You have no agency; you have no capacity to act is a message of oppression. It serves the interest of those with power, authority and access to resources they would deny to others. No one knows this more than those who from birth are systematically told you will be acted upon, but you must not act. In her book, State of Emergency, civil rights activist Tamika Mallory identifies the rules Black women are taught to follow: “1. Do not raise your voice when faced with any challenge…3. Never ask for help… 4. Don’t talk back…6. Don’t protest unjust abuse….”  She goes on to innumerate numerous ways in which African American women are told ‘you have no agency; you have no capacity to act.’ 
For Tamika, and for all of us who on any level and in any context have absorbed this disempowering message, the antidote, the means of resistance, is to reclaim the power we knew as infants.  Persist. Do not give up.
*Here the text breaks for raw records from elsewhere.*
(** X11. The default state has a start and an end index that are never
    negative and the tooltip index [-1]; a brush index that is not negative
    is taken as it is; and for a chart without a brush the default window
    displays all the data of the chart. *)
Theorem createDefaultState_window (props : CategoricalChartProps) :
  (exists s e,
     p_dataStartIndex (createDefaultState props) = Some s /\
     p_dataEndIndex (createDefaultState props) = Some e /\
     (0 <= s)%Z /\ (0 <= e)%Z /\
     (forall b i, brush props = Some b -> br_startIndex b = Some i -> (0 <= i)%Z -> s = i) /\
     (forall b i, brush props = Some b -> br_endIndex b = Some i -> (0 <= i)%Z -> e = i)) /\
  p_activeTooltipIndex (createDefaultState props) = Some (IInt (-1)) /\
  (brush props = None ->
   flat_map (fun g => default [] (item_data g)) (items props) = [] ->
   getDisplayedData (data props) (Some (items props))
     (p_dataStartIndex (createDefaultState props))
     (p_dataEndIndex (createDefaultState props))
   = default [] (data props)).
Proof.
  split; [|split; [done|]].
  - unfold createDefaultState. cbn. eexists _, _. split; [done|]. split; [done|].
    split; [|split; [|split]].
    + destruct (brush props ≫= br_startIndex) as [i|]; [|lia].
      destruct (0 <=? i)%Z eqn:E; lia.
    + assert (0 <= match data props with
                   | Some d => if nonempty d then Z.of_nat (length d) - 1 else 0
                   | None => 0
                   end)%Z as H0.
      { destruct (data props) as [[|x d]|]; cbn; lia. }
      destruct (brush props ≫= br_endIndex) as [i|]; [|done].
      destruct (0 <=? i)%Z eqn:E; lia.
    + intros b i -> Hb Hi. cbn. rewrite Hb.
      destruct (0 <=? i)%Z eqn:E; lia.
    + intros b i -> Hb Hi. cbn. rewrite Hb.
      destruct (0 <=? i)%Z eqn:E; [done | lia].
  - intros Hb Hown. unfold createDefaultState. cbn. rewrite Hb. cbn.
    rewrite getDisplayedData_cases, Hown. unfold getDisplayedData.
    cbn [default fold_left nonempty].
    destruct (data props) as [[|x d]|]; cbn [nonempty default]; try done.
    rewrite js_slice_window by lia.
    replace (Z.of_nat (length (x :: d)) - 1 + 1 - 0)%Z
      with (Z.of_nat (length (x :: d))) by lia.
    rewrite Nat2Z.id. cbn [Z.to_nat drop]. by rewrite firstn_all.
Qed.
(** X20: the two queries of the tests on the populated world, for every
    [number] of at least 2.  Each leaves the world as it was and raises
    nothing.  The one for D and E yields every entity once, with its D and
    its E in this order; the one for C, D and E yields every even entity
    once, with its C, D and E in this order. *)
Theorem test_queries_on_populated_world (number : Z) :
  2 ≤ number →
  (∃ items,
     get_components ["ComponentD"; "ComponentE"] (create_entities number new_world)
       = (create_entities number new_world, (items, None)) ∧
     NoDup items.*1 ∧
     (∀ e, e ∈ items.*1 ↔ 1 ≤ e ≤ 2 * (number / 2)) ∧
     (∀ e cs, (e, cs) ∈ items → cs = [cD; cE])) ∧
  (∃ items,
     get_components ["ComponentC"; "ComponentD"; "ComponentE"]
         (create_entities number new_world)
       = (create_entities number new_world, (items, None)) ∧
     NoDup items.*1 ∧
     (∀ e, e ∈ items.*1 ↔ 1 ≤ e ≤ 2 * (number / 2) ∧ Z.even e = true) ∧
     (∀ e cs, (e, cs) ∈ items → cs = [cC; cD; cE])).
Proof.
  intros Hnum.
  assert (1 ≤ number / 2) as Hk by (apply Z.div_le_lower_bound; lia).
  destruct (create_entities_spec number) as (_ & Hlook & Hmem & H1 & _).
  replace (Z.max 0 (number / 2)) with (number / 2) in * by lia.
  set (w := create_entities number new_world) in *.
  pose proof (populated_types_known number Hnum) as Hknown. fold w in Hknown.
  assert (∀ e, e ∈ type_entities w "ComponentD" ↔ 1 ≤ e ≤ 2 * (number / 2)) as HD.
  { intros e. rewrite Hmem, populated_component_D. apply is_Some_if_decide. }
  assert (∀ e, e ∈ type_entities w "ComponentE" ↔ 1 ≤ e ≤ 2 * (number / 2)) as HE.
  { intros e. rewrite Hmem, populated_component_E. apply is_Some_if_decide. }
  assert (∀ e, e ∈ type_entities w "ComponentC" ↔
               1 ≤ e ≤ 2 * (number / 2) ∧ Z.even e = true) as HC.
  { intros e. rewrite Hmem, populated_component_C. apply is_Some_if_decide. }
  assert (∀ e c, component_for_entity e "ComponentD" w = Some c → c = cD) as HcD.
  { intros e c. rewrite Hlook, populated_component_D. case_decide; congruence. }
  assert (∀ e c, component_for_entity e "ComponentE" w = Some c → c = cE) as HcE.
  { intros e c. rewrite Hlook, populated_component_E. case_decide; congruence. }
  assert (∀ e c, component_for_entity e "ComponentC" w = Some c → c = cC) as HcC.
  { intros e c. rewrite Hlook, populated_component_C. case_decide; congruence. }
  split.
  - destruct (Hknown "ComponentD") as [sD HsD]; [set_solver|].
    destruct (get_components_on_intact_world w ["ComponentD"; "ComponentE"])
      as (items & Hget & Hnd & Hin & Hcs).
    + by apply I1_index_sound.
    + done.
    + intros T HT. apply Hknown. set_solver.
    + apply (get_components_unchanged_iff w "ComponentD" ["ComponentE"] sD HsD).
      * intros T HT. apply Hknown. set_solver.
      * intros T HT%list_elem_of_singleton e He. subst T.
        apply HE, HD. unfold type_entities. by rewrite HsD.
    + exists items. split; [done|]. split; [done|]. split.
      * intros e. rewrite Hin. split.
        { intros Hall. apply HD, Hall. by left. }
        { intros He T [->|[->|[]%elem_of_nil]%elem_of_cons]%elem_of_cons;
            [by apply HD|by apply HE]. }
      * intros e cs Hecs. apply Hcs in Hecs.
        apply Forall2_cons_inv_l in Hecs as (c1 & cs1 & Hc1 & Hecs & ->).
        apply Forall2_cons_inv_l in Hecs as (c2 & cs2 & Hc2 & Hecs & ->).
        apply Forall2_nil_inv_l in Hecs as ->.
        by rewrite (HcD _ _ Hc1), (HcE _ _ Hc2).
  - destruct (Hknown "ComponentC") as [sC HsC]; [set_solver|].
    destruct (get_components_on_intact_world w ["ComponentC"; "ComponentD"; "ComponentE"])
      as (items & Hget & Hnd & Hin & Hcs).
    + by apply I1_index_sound.
    + done.
    + done.
    + apply (get_components_unchanged_iff w "ComponentC"
               ["ComponentD"; "ComponentE"] sC HsC).
      * intros T HT. apply Hknown. set_solver.
      * intros T HT e He.
        assert (e ∈ type_entities w "ComponentC") as HeC
          by (unfold type_entities; by rewrite HsC).
        apply HC in HeC as [HeC _].
        apply elem_of_cons in HT as [->|HT]; [by apply HD|].
        apply list_elem_of_singleton in HT as ->. by apply HE.
    + exists items. split; [done|]. split; [done|]. split.
      * intros e. rewrite Hin. split.
        { intros Hall. apply HC, Hall. by left. }
        { intros [He Heven] T
            [->|[->|[->|[]%elem_of_nil]%elem_of_cons]%elem_of_cons]%elem_of_cons;
            [by apply HC|by apply HD|by apply HE]. }
      * intros e cs Hecs. apply Hcs in Hecs.
        apply Forall2_cons_inv_l in Hecs as (c1 & cs1 & Hc1 & Hecs & ->).
        apply Forall2_cons_inv_l in Hecs as (c2 & cs2 & Hc2 & Hecs & ->).
        apply Forall2_cons_inv_l in Hecs as (c3 & cs3 & Hc3 & Hecs & ->).
        apply Forall2_nil_inv_l in Hecs as ->.
        by rewrite (HcC _ _ Hc1), (HcD _ _ Hc2), (HcE _ _ Hc3).
Qed.

Lemma test_queries_on_populated_world_witness :
  2 ≤ 4 ∧
  (∃ items,
     get_components ["ComponentD"; "ComponentE"] (create_entities 4 new_world)
       = (create_entities 4 new_world, (items, None)) ∧
     NoDup items.*1 ∧
     (∀ e, e ∈ items.*1 ↔ 1 ≤ e ≤ 2 * (4 / 2)) ∧
     (∀ e cs, (e, cs) ∈ items → cs = [cD; cE])) ∧
  (∃ items,
     get_components ["ComponentC"; "ComponentD"; "ComponentE"]
         (create_entities 4 new_world)
       = (create_entities 4 new_world, (items, None)) ∧
     NoDup items.*1 ∧
     (∀ e, e ∈ items.*1 ↔ 1 ≤ e ≤ 2 * (4 / 2) ∧ Z.even e = true) ∧
     (∀ e cs, (e, cs) ∈ items → cs = [cC; cD; cE])).
Proof.
  assert (2 ≤ 4) as Hnum by lia.
  split; [exact Hnum|].
  exact (test_queries_on_populated_world 4 Hnum).
Defined.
Believe in your own capacity to act and make a difference. Trust your own ability to roll over. 
In a recent interview on Minnesota Public Radio a young Indigenous college student was one of several Indigenous youth being interviewed about his college experience and education experience in general as an Indigenous youth. He shared how a white teacher sought to silence him when he corrected her about what she was describing as the experience of native people. He refused to be silent, because he had been taught by his Indigenous community that his voice was to be valued. He had agency. He had the capacity to speak up and speak out.
Having agency, the capacity to act is never something that exists in a vacuum. It needs support from the community, and it needs to be guided by values that deeply inform the type of people we seek to be and the world we hope to build. There are plenty of selfish and cruel acts that have agency. Community and values matter when it comes to the choices we make. But, it all begins with awareness we have the capacity to choose.
Austrian psychiatrist, Victor Frankl spent three years experiencing the horrors of Nazi concentration camps. In his highly influential memoir Man’s Search for Meaning, Frankl says this about our capacity to choose: “The experiences of camp life show that man does have a choice of action. There are enough examples, often of a heroic nature, which proved that apathy could be overcome, irritability suppressed….Everything can be taken from a man but one thing: the last of the human freedoms – to choose one’s attitude in any given circumstance, to chose one’s own way.” My grandson chose to roll over. He discovered his agency, his capacity to act. I hope it is a lesson that stays with him throughout his life. 
Tim Johnson is a retired pastor for the United Church of Christ.